為替こうみる:米国からの資本流出に注意、ドル90円台も視野=三井住友銀 小池氏
<三井住友銀行 市場営業部 副部長 小池正道氏>
米国はますます危うい状況に追い込まれているという印象だ。米金融当局は様々な対策を講じているが、それらの実効性については不確実性が高く、当局にできることは限られている。このような状況下で、米金融政策は緩和的にならざるを得ず、これは賃金インフレを警戒する欧州当局のスタンスと対照的であり、ドル安の環境は整っている。
次のステージのポイントは、サブプライム問題後の米国資産価格の値下がりを、バーゲンハンティングの好機ととらえ、出資等の形で米国に資本投下した世界の投資家が、どう動くかだ。

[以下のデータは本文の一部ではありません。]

Lemma nested_update_fold_get (d : items) (c : items) : forall acc k,
  NoDup (dict_keys c) ->
  dict_get
    (fold_left (fun acc kv => dict_set acc (fst kv) (merge_value (snd kv) (dict_get d (fst kv))))
       c acc) k
  = match dict_get c k with
    | Some v => Some (merge_value v (dict_get d k))
    | None => dict_get acc k
    end.
Proof.
  induction c as [|[k0 v0] t IH]; intros acc k Hnd; simpl; [reflexivity|].
  inversion Hnd as [|? ? Hn Ht]; subst.
  rewrite IH by assumption.
  destruct (key_eqb k0 k) eqn:E.
  - apply key_eqb_eq in E. subst k0.
    apply (dict_get_None t) in Hn. rewrite Hn. apply dict_get_set_same.
  - destruct (dict_get t k); [reflexivity|].
    apply dict_get_set_other. now apply key_eqb_neq.
Qed.

(** The merged mapping, key by key. *)
Lemma nested_update_get (c d : items) (k : key) :
  NoDup (dict_keys c) ->
  dict_get (nested_update c d) k
  = match dict_get c k, dict_get d k with
    | None, dv => dv
    | Some (JDict cc), Some (JDict dd) => Some (JDict (nested_update cc dd))
    | Some cv, _ => Some cv
    end.
Proof.
  intros Hnd. unfold nested_update. rewrite nested_update_fold_get by assumption.
  destruct (dict_get c k) as [cv|]; [|reflexivity].
  destruct cv; try reflexivity.
  destruct (dict_get d k) as [[]|]; reflexivity.
Qed.

(** Merging a well-formed value into itself changes nothing. *)
Lemma merge_value_self j : wf_json j -> merge_value j (Some j) = j.
Proof.
  induction j as [| b | z | s | xs IH | kvs IH] using json_nested_ind; intros Hwf;
    try reflexivity.
  apply wf_json_dict in Hwf. destruct Hwf as [Hnd Hall].
  simpl. f_equal.
  assert (H : forall t acc,
             (forall kv, In kv t -> In kv kvs) ->
             (forall kv, In kv kvs -> dict_get acc (fst kv) = Some (snd kv)) ->
             fold_left
               (fun acc kv =>
                  dict_set acc (fst kv) (merge_value (snd kv) (dict_get kvs (fst kv))))
               t acc = acc).
  { induction t as [|[k v] t IHt]; intros acc Hsub Hacc; simpl; [reflexivity|].
    assert (Hin : In (k, v) kvs) by (apply Hsub; now left).
    rewrite (@In_dict_get _ kvs k v Hnd Hin).
    rewrite Forall_forall in IH, Hall.
    pose proof (IH _ Hin (Hall _ Hin)) as Hm. simpl in Hm. rewrite Hm.
    pose proof (Hacc _ Hin) as Ha. simpl in Ha.
    rewrite (@dict_set_same_value _ acc k v Ha).
    apply IHt; [|assumption]. intros kv Hkv. apply Hsub. now right. }
  apply H; [auto|].
  intros [k v] Hin. now apply In_dict_get.
Qed.

(** ** The object graph *)

Lemma traverse_weaken (A B : Type) (f g : A -> option B) (l : list A) (ys : list B) :
  (forall x y, In x l -> f x = Some y -> g x = Some y) ->
  traverse f l = Some ys -> traverse g l = Some ys.
Proof.
  revert ys. induction l as [|x t IH]; simpl; intros ys Hfg H; [assumption|].
  destruct (f x) as [y|] eqn:Ex; [|discriminate].
  destruct (traverse f t) as [ys'|] eqn:Et; [|discriminate].
  rewrite (Hfg x y (or_introl eq_refl) Ex).
  rewrite (IH ys'); auto.
Qed.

これらのニューマネーは既に一部毀損(きそん)しているが、投資家らがこれを一時的と見て、資本を米国に据え置くか、見切りをつけて損切りするかが注目点。 投資家が後者の判断を下した場合、いったん入った資本が米市場から流出するため、一段の混乱は避けられず、米利下げという選択肢も現実味を帯びるだろう。
米国では次期大統領が決まり、実質的に新政権が稼動するのは来年からになる。それまでは公的資金などの政策判断は空白となるので、現政権は少なくとも11月までは、時間稼ぎをする必要があろう。
この1 2カ月を見た場合、当面ドルの下値は90円台のいずれかの水準とみている。